(** * shell-ai-ask: conversation history, provider adapters and the adapter factory

    A shallow embedding of [conversation.py], [models.py] and the part of
    [config.py] that [models.get_model_instance] goes through.

    The message dicts of a conversation are mutated through references, so
    they live in an explicit store and the history is a list of references
    into it; a function that writes the configuration returns it as the
    call leaves it. The outside of the program (the HTTP exchange, the JSON
    and UTF-8 decoders, the environment, the file system) and the Unicode
    case mappings of the interpreter are arguments. What the adapters and
    the factory print besides what they return is left out. *)

From Stdlib Require Import ZArith String Ascii List Lia.
From Stdlib Require Import Floats.SpecFloat.
From stdpp Require Import base option list gmap strings pretty.

Set Warnings "-register-all".

Local Open Scope string_scope.
Local Open Scope list_scope.

(** ** The Python values and operations the program uses *)

Module Py.

(** What a call leaves to its caller: a value, or a raised exception
    (its [str(e)], with the texts of CPython 3.11). *)
Inductive result (A : Type) : Type :=
| Ok (a : A)
| Raise (e : string).
Arguments Ok {A} a.
Arguments Raise {A} e.

Definition bind {A B : Type} (r : result A) (k : A -> result B) : result B :=
  match r with
  | Ok a => k a
  | Raise e => Raise e
  end.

- - -

Where the string "through" occurs in the data, return the whole line.

**Answer box:**
    [config.py] that [models.get_model_instance] goes through.
    The message dicts of a conversation are mutated through references, so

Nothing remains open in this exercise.